Among the lines below, tally those that contain "bundles" and respond with the total only.

******************************

(** C9.  A transcript that is the empty string is handled as an absent
    one: the video is skipped with the notice, no model is constructed or
    invoked and nothing sleeps, and both bundles are left as they were. *)
Theorem empty_transcript_is_skipped
    (throttle_delay : Z) (total idx : nat) (vid : PlaylistVideo)
    (b : bundles) (c : cache) (w : World)
    (transcript : option string) (c1 : cache) (w1 : World)
    (tr1 : list event) :
  extract_transcript (videoId vid) c w = (transcript, c1, w1, tr1) ->
  transcript = Some EmptyString \/ transcript = None ->
  let run := step throttle_delay total idx vid b c w in
  run = (Ret b, c1, w1,
         [EvShow Divider;
          EvShow (Subheader (title vid) (Z.of_nat idx + 1) (Z.of_nat total));
          EvShow (WatchLink (videoId vid));
          EvShow (Thumbnail (videoId vid))]
           ++ tr1 ++ [EvWarning NoTranscriptSkipping])
  /\ invocations (trace run) = 0%nat
  /\ constructed_models (trace run) = []
  /\ total_wait (trace run) = 0.
Proof.
  intros E Hempty. cbn zeta.
  assert (R : step throttle_delay total idx vid b c w
              = (Ret b, c1, w1,
                 [EvShow Divider;
                  EvShow (Subheader (title vid) (Z.of_nat idx + 1)
                            (Z.of_nat total));
                  EvShow (WatchLink (videoId vid));
                  EvShow (Thumbnail (videoId vid))]
                   ++ tr1 ++ [EvWarning NoTranscriptSkipping])).
  { unfold process_video. rewrite E.
    destruct Hempty as [->| ->]; reflexivity. }
  rewrite R. split; [reflexivity|].
  destruct (extract_transcript_trace (videoId vid) c w) as [shown Hs].
  rewrite E in Hs. cbn [snd] in Hs. subst tr1.
  destruct (warnings_are_quiet shown) as (I & C & T).
  unfold trace. cbn [snd app].
  change (invocations (?a :: ?b :: ?c :: ?d :: ?l))
    with (invocations l) at 1.
  cbn [constructed_models flat_map app].
  change (flat_map _ ?l) with (constructed_models l).
  cbn [total_wait fold_right slept].
  change (fold_right _ 0 ?l) with (total_wait l).
  rewrite TraceFacts.invocations_app, TraceFacts.total_wait_app, I, T.
  unfold constructed_models. rewrite flat_map_app.
  fold (constructed_models (map EvWarning shown)). rewrite C.
  auto.
Qed.


End ProcessingFacts.

(** *** The processing loop on scripted services *)

Lemma empty_transcript_is_skipped_witness :
  @extract_transcript (scripted empty_transcript) "v1" [] 0%nat
  = (Some EmptyString, [("v1", (Some EmptyString, []))], 0%nat, [])
  /\ @process_video (scripted empty_transcript) "notes: " "questions: "
       10 2 0 {| videoId := "v1"; title := "Lecture" |}
       {| all_notes := []; all_qas := [] |} [] 0%nat
     = (Ret {| all_notes := []; all_qas := [] |},
        [("v1", (Some EmptyString, []))], 0%nat,
        [EvShow Divider; EvShow (Subheader "Lecture" 1 2);
         EvShow (WatchLink "v1"); EvShow (Thumbnail "v1");
         EvWarning NoTranscriptSkipping]).
Proof.
  split; [reflexivity|].
  apply (@empty_transcript_is_skipped (scripted empty_transcript)
           "notes: " "questions: " 10 2 0
           {| videoId := "v1"; title := "Lecture" |}
           {| all_notes := []; all_qas := [] |} [] 0%nat
           (Some EmptyString) [("v1", (Some EmptyString, []))] 0%nat []).
  - reflexivity.
  - now left.
Defined.

(** * Further properties *)

(** ** [str.strip] *)

Module StripFacts.
Import PyStr.

Lemma lstrip_stops (s : string) : stops is_space (lstrip s) = true.
Proof.
  induction s as [|c s IH]; [reflexivity|]. cbn [lstrip].
  destruct (is_space c) eqn:E; [exact IH|]. cbn. now rewrite E.
Qed.

Lemma lstrip_fixed (s : string) : stops is_space s = true -> lstrip s = s.
Proof.
  destruct s as [|c s]; [reflexivity|]. cbn. intros H.
  apply negb_true_iff in H. now rewrite H.
Qed.

Lemma lstrip_empty (s : string) :
  lstrip s = EmptyString <-> all_chars is_space s = true.
Proof.
  induction s as [|c s IH]; cbn; [tauto|].
  destruct (is_space c); cbn; [exact IH|]. split; discriminate.
Qed.

Lemma rstrip_empty (s : string) :
  rstrip s = EmptyString <-> all_chars is_space s = true.
Proof.
  induction s as [|c s IH]; cbn; [tauto|].
  destruct (rstrip s) as [|c' r].
  - destruct (is_space c); cbn; [tauto|]. split; discriminate.
  - split; [discriminate|]. intros H. apply andb_true_iff in H as [_ H].
    apply IH in H. discriminate.
Qed.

******************************

● Output of the exercise: 2